Data records section start
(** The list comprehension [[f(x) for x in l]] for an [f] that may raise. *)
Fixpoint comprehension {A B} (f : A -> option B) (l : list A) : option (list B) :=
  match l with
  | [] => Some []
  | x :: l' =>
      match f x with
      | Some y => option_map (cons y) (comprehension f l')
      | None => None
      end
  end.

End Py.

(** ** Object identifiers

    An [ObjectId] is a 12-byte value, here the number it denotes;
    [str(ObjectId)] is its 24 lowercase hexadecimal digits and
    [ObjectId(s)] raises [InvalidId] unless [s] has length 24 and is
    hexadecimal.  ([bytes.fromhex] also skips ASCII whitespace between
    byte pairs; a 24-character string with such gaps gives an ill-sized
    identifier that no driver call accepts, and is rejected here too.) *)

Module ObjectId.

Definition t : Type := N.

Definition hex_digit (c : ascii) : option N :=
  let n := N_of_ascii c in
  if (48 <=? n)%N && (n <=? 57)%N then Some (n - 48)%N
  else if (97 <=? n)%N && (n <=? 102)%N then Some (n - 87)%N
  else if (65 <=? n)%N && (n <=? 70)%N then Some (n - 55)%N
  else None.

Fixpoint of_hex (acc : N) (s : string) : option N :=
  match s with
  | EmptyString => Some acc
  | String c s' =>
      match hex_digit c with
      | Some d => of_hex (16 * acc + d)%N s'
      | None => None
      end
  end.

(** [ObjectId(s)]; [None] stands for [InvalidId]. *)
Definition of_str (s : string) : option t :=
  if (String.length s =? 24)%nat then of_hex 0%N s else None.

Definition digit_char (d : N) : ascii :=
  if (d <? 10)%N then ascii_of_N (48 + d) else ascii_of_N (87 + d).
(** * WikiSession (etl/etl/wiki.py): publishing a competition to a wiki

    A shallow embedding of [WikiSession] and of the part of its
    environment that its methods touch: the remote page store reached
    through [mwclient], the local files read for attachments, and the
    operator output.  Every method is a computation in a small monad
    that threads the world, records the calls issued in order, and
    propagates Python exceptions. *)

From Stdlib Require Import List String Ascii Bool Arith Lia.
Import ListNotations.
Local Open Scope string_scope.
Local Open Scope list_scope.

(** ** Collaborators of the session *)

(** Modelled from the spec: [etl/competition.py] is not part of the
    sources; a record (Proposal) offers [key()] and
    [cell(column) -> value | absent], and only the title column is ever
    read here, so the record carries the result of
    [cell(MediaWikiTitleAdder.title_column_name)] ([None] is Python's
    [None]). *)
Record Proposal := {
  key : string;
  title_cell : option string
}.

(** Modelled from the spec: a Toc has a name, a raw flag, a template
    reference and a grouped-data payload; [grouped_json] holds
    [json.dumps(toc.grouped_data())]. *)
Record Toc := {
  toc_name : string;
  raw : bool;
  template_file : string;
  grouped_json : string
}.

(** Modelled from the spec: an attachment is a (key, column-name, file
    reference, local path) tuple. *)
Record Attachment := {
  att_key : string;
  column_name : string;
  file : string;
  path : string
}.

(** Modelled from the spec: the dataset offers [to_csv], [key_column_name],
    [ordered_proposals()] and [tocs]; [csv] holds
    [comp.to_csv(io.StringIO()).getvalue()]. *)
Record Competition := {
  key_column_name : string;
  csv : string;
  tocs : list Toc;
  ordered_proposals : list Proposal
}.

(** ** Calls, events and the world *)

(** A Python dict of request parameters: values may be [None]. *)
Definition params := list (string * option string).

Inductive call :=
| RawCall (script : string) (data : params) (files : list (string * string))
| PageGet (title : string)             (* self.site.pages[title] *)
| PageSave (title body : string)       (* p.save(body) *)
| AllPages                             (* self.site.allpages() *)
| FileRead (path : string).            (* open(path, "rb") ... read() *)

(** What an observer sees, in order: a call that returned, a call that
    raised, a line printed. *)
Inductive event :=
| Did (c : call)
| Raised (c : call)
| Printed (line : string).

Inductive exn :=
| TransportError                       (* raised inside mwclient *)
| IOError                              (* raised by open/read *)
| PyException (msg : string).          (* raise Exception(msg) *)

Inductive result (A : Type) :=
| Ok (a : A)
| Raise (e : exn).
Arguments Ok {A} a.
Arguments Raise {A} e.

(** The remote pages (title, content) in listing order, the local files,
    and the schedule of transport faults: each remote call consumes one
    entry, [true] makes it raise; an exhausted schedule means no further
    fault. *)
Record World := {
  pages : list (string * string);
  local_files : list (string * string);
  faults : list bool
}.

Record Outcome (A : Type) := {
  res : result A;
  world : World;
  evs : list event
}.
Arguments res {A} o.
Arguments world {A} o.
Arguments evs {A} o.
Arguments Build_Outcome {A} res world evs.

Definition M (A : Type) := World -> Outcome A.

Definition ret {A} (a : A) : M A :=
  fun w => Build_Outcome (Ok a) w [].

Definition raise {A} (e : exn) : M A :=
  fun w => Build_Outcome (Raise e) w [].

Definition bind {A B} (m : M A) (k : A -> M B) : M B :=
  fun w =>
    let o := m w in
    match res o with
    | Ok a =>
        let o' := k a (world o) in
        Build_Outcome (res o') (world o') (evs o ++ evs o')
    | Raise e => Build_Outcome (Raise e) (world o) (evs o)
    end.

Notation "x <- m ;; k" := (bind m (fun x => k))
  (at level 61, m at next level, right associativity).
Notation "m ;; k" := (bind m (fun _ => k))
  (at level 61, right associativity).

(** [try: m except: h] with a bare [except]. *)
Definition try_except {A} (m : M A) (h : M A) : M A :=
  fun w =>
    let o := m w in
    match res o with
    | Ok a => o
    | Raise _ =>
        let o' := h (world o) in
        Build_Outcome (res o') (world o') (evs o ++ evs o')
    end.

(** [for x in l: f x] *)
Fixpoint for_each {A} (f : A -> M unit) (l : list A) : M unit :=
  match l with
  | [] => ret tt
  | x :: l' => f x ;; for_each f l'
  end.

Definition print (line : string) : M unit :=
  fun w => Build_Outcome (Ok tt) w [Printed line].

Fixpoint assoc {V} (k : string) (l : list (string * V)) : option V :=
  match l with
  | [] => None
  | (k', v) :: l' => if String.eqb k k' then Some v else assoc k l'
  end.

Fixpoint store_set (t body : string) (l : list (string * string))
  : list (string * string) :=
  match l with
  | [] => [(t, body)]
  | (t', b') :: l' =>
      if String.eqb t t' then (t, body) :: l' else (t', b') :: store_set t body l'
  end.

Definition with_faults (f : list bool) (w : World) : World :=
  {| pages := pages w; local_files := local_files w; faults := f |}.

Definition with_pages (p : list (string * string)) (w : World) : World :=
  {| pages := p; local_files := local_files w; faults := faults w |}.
Data records section end
What is required
Skip every line before the one containing "pages := pages". Retype that line and the rest through the last one exactly as they stand in the listing.

Output for this task
  {| pages := pages w; local_files := local_files w; faults := f |}.

Definition with_pages (p : list (string * string)) (w : World) : World :=
  {| pages := p; local_files := local_files w; faults := faults w |}.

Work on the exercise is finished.